Jader a observou e embora soubesse que de fato era ela, talvez se a olhasse de longe, não a reconheceria.
-Por que está vestida dessa forma?
Mariana prendeu os lábios um ao outro, desejando poder desaparecer.
-Estou parecendo uma prostituta, não é?- Murmurou.
-Não, me desculpe- Jader apressou-se em se explicar- Não foi isso o que eu quis dizer. É que geralmente você se veste de uma forma diferente e...
-Eu sei que você não quis dizer isso, Jader. Mas é assim que eu me sinto. Como uma prostituta. Ainda mais sabendo o que eu estou prestes a fazer...- Mariana sentiu sua voz tremer ao terminar de falar.
Jader não precisava ser um perito em psicologia para perceber que ela não parecia nada bem.
-Mariana, fique calma e me conta o que está acontecendo.
Afastaram-se para o canto da calçada, a fim de não atrapalharem o fluxo de pedestres que iam e vinham.
-Eu me sinto tão envergonhada...- Mariana deixou escapar um soluço- E estou com tanto medo. Estou indo me encontrar com... meu chefe. O Vicente.
-Vicente Montenegro? Está trabalhando para ele, agora?
Ela assentiu.
-Ele tem me feito propostas... indecorosas desde que comecei a trabalhar lá. Eu sempre me saí muito bem deixando claro que não teria nada com ele, até porque ambos somos comprometidos. Mas ele... Ele não liga para nada disso. Hoje de manhã ele me presenteou com esse vestido e disse que era pra eu usar à noite. Disse que me daria um apartamento se eu...- Ela não conseguiu completar a frase, mas Jader entendeu perfeitamente.
-Então eu disse à ele que não era nenhuma prostituta para fazer algo assim, mas ele...
-Ele o quê, Mariana? Me conta!
Mariana se lembrou do que havia acontecido em seguida, após sua recusa. A cena não saía de sua cabeça.
Vicente havia sido mais rápido, antes que ela conseguisse sair da sala de reuniões.

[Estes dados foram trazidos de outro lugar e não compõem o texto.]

(** What every pass keeps holds at the end. *)
Lemma until_empty_ind {T} (body : bytes -> T -> option (T * bytes)) (P : bytes -> T -> Prop) s acc r :
  (forall s acc acc' s', s <> [] -> P s acc -> body s acc = Some (acc', s') -> P s' acc') ->
  P s acc -> until_empty body s acc = Some r -> P [] r.
Proof.
  intros Hb. unfold until_empty. generalize (length s) as fuel. intros fuel. revert s acc.
  induction fuel as [|fuel IH]; intros s acc Hp; cbn [until_empty_fuel]; unfold Empty.
  - destruct s; cbn; [|done]. by intros [= <-].
  - destruct s as [|x s]; cbn [length Nat.eqb]; [by intros [= <-]|].
    destruct (body (x :: s) acc) as [[acc' s']|] eqn:E; [|done]. cbn [mbind option_bind].
    apply IH. by apply (Hb (x :: s) acc).
Qed.

Lemma append_read_consumes {T} (rd : bytes -> option (T * bytes)) :
  (forall s x s', rd s = Some (x, s') -> (length s' < length s)%nat) -> consumes (append_read rd).
Proof.
  intros Hr s acc acc' s'. unfold append_read. destruct (rd s) as [[x r]|] eqn:E; [|done]. simpl.
  intros [= _ <-]. by eapply Hr.
Qed.

Lemma read_list_put {T} (rd : bytes -> option (T * bytes)) (enc : T -> option bytes) l :
  (forall s x s', rd s = Some (x, s') -> (length s' < length s)%nat) ->
  forall acc z,
  Forall (fun x => forall y s, enc x = Some y -> y <> [] /\ rd (y ++ s) = Some (x, s)) l ->
  oconcat (enc <$> l) = Some z -> read_list rd z acc = Some (acc ++ l).
Proof.
  intros Hr. induction l as [|x l IH]; intros acc z Hl Hz.
  { injection Hz as <-. cbn. by rewrite app_nil_r. }
  apply Forall_cons in Hl as [Hx Hl]. cbn [fmap list_fmap oconcat] in Hz.
  apply oapp_Some in Hz as (y & z' & Hy & Hz' & ->).
  destruct (Hx y z' Hy) as [Hne Hrd]. unfold read_list.
  rewrite until_empty_cons; [|by apply append_read_consumes|by destruct y].
  assert (E : append_read rd (y ++ z') acc = Some (acc ++ [x], z')) by (unfold append_read; by rewrite Hrd).
  rewrite E. simpl. trans (read_list rd z' (acc ++ [x])); [done|].
  rewrite (IH _ z' Hl Hz'). by rewrite <- app_assoc.
Qed.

-Você acha que pode recusar uma proposta dessas, assim?- Ele a puxou pelo braço, fechando novamente a porta.
Mariana teve medo ao olhar nos olhos injetados de fúria do homem à sua frente.
-Ninguém me diz não, Mariana. Você está me entendendo? Ninguém!
-Me desculpe, mas eu não quero esse apartamento, nem nada...- Sua voz e seu corpo tremiam e ela não conseguia formular bem a frase.
-Já não estamos falando sobre o apartamento. Eu quero você, Mariana- Vicente sussurrou ao pé do ouvido dela e a moça sentiu um arrepio ruim.
-Mas eu não quero!- Quase gritou, louca para se livrar daquelas mãos ao redor de seu corpo.
-Mariana, Mariana- Ele disse, olhando-a como se ela fosse uma garotinha rebelde- Você não me subestime.
-Deixa eu sair, por favor...- Ela implorou, à beira do choro.
Ele a ignorou.
-Eu investiguei toda a sua vida, Mariana. Sei onde você morava e sei que o seu pai, ainda mora lá. Eu vou deixar você sair- Ele a soltou, de repente.- Mas se não aparecer naquele apartamento hoje à noite, não se espante se nunca mais ver o seu pai vivo.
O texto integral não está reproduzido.